(** * Maketon: the daily check-in streak and danger-zone engine

    A shallow embedding of [server/time.js] and [server/logic.js]
    (together with the [users] map and the [makeId] generator of
    [server/state.js]), and the properties of the engine that the
    design specification states about them.

    Conventions of the embedding:
    - a JavaScript string is the list of its UTF-16 code units, so that
      [slice] and [trim] count what the engine counts;
    - in the first part the fields [userId], [name] and [note] of a
      request are strings or absent ([null] or [undefined]), and
      [location] is absent or an object with two numbers, which is what
      the client sends; module [Raw] then has [checkIn] on any request,
      with the conversions that throw and what a call has done by then;
    - a [Date] object is its time value, the number of milliseconds since
      the epoch; every caller passes [new Date()], so the Invalid Date is
      outside the model, and the methods of [Date] are the time-value
      functions of ECMAScript, without the [TimeClip] that makes an
      Invalid Date of a time beyond the range of [Date];
    - a JavaScript number that is only tested for finiteness and stored
      is an IEEE-754 datum ([spec_float]);
    - the [Map] of users is a list of entries in insertion order, which
      is the order in which [Map.prototype.values] enumerates them; a
      user object that is mutated is written back where it is stored;
    - an identifier that [nanoid] returns is the index of its draw;
    - an exception is the [Throw] case of the result type; in module
      [Raw] a call gives the state that it leaves together with what it
      returns or throws. *)

From Stdlib Require Import ZArith NArith List String Ascii Bool Lia.
From Stdlib Require Import DecimalString.
From Stdlib Require DecimalPos DecimalZ.
From Stdlib Require Import Floats.SpecFloat.
From stdpp Require Import base list.

Open Scope Z_scope.

(** ** JavaScript strings *)

Abbreviation jsstring := (list N).

Module JS.

(** A literal of the source, as code units. *)
Definition lit (s : string) : jsstring :=
  map N_of_ascii (list_ascii_of_string s).

(** WhiteSpace and LineTerminator code points of ECMAScript, the
    characters that [String.prototype.trim] removes. *)
Definition isWhiteSpace (c : N) : bool :=
  ((c =? 9) || (c =? 10) || (c =? 11) || (c =? 12) || (c =? 13)
   || (c =? 32) || (c =? 160) || (c =? 5760)
   || ((8192 <=? c) && (c <=? 8202))
   || (c =? 8232) || (c =? 8233) || (c =? 8239) || (c =? 8287)
   || (c =? 12288) || (c =? 65279))%N.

□ □ □ □

PROBLEM =>
Set down the full listing a second time, exactly as given.

PROBLEM SOLUTION =>
(** * Maketon: the daily check-in streak and danger-zone engine

    A shallow embedding of [server/time.js] and [server/logic.js]
    (together with the [users] map and the [makeId] generator of
    [server/state.js]), and the properties of the engine that the
    design specification states about them.

    Conventions of the embedding:
    - a JavaScript string is the list of its UTF-16 code units, so that
      [slice] and [trim] count what the engine counts;
    - in the first part the fields [userId], [name] and [note] of a
      request are strings or absent ([null] or [undefined]), and
      [location] is absent or an object with two numbers, which is what
      the client sends; module [Raw] then has [checkIn] on any request,
      with the conversions that throw and what a call has done by then;
    - a [Date] object is its time value, the number of milliseconds since
      the epoch; every caller passes [new Date()], so the Invalid Date is
      outside the model, and the methods of [Date] are the time-value
      functions of ECMAScript, without the [TimeClip] that makes an
      Invalid Date of a time beyond the range of [Date];
    - a JavaScript number that is only tested for finiteness and stored
      is an IEEE-754 datum ([spec_float]);
    - the [Map] of users is a list of entries in insertion order, which
      is the order in which [Map.prototype.values] enumerates them; a
      user object that is mutated is written back where it is stored;
    - an identifier that [nanoid] returns is the index of its draw;
    - an exception is the [Throw] case of the result type; in module
      [Raw] a call gives the state that it leaves together with what it
      returns or throws. *)

From Stdlib Require Import ZArith NArith List String Ascii Bool Lia.
From Stdlib Require Import DecimalString.
From Stdlib Require DecimalPos DecimalZ.
From Stdlib Require Import Floats.SpecFloat.
From stdpp Require Import base list.

Open Scope Z_scope.

(** ** JavaScript strings *)

Abbreviation jsstring := (list N).

Module JS.

(** A literal of the source, as code units. *)
Definition lit (s : string) : jsstring :=
  map N_of_ascii (list_ascii_of_string s).

(** WhiteSpace and LineTerminator code points of ECMAScript, the
    characters that [String.prototype.trim] removes. *)
Definition isWhiteSpace (c : N) : bool :=
  ((c =? 9) || (c =? 10) || (c =? 11) || (c =? 12) || (c =? 13)
   || (c =? 32) || (c =? 160) || (c =? 5760)
   || ((8192 <=? c) && (c <=? 8202))
   || (c =? 8232) || (c =? 8233) || (c =? 8239) || (c =? 8287)
   || (c =? 12288) || (c =? 65279))%N.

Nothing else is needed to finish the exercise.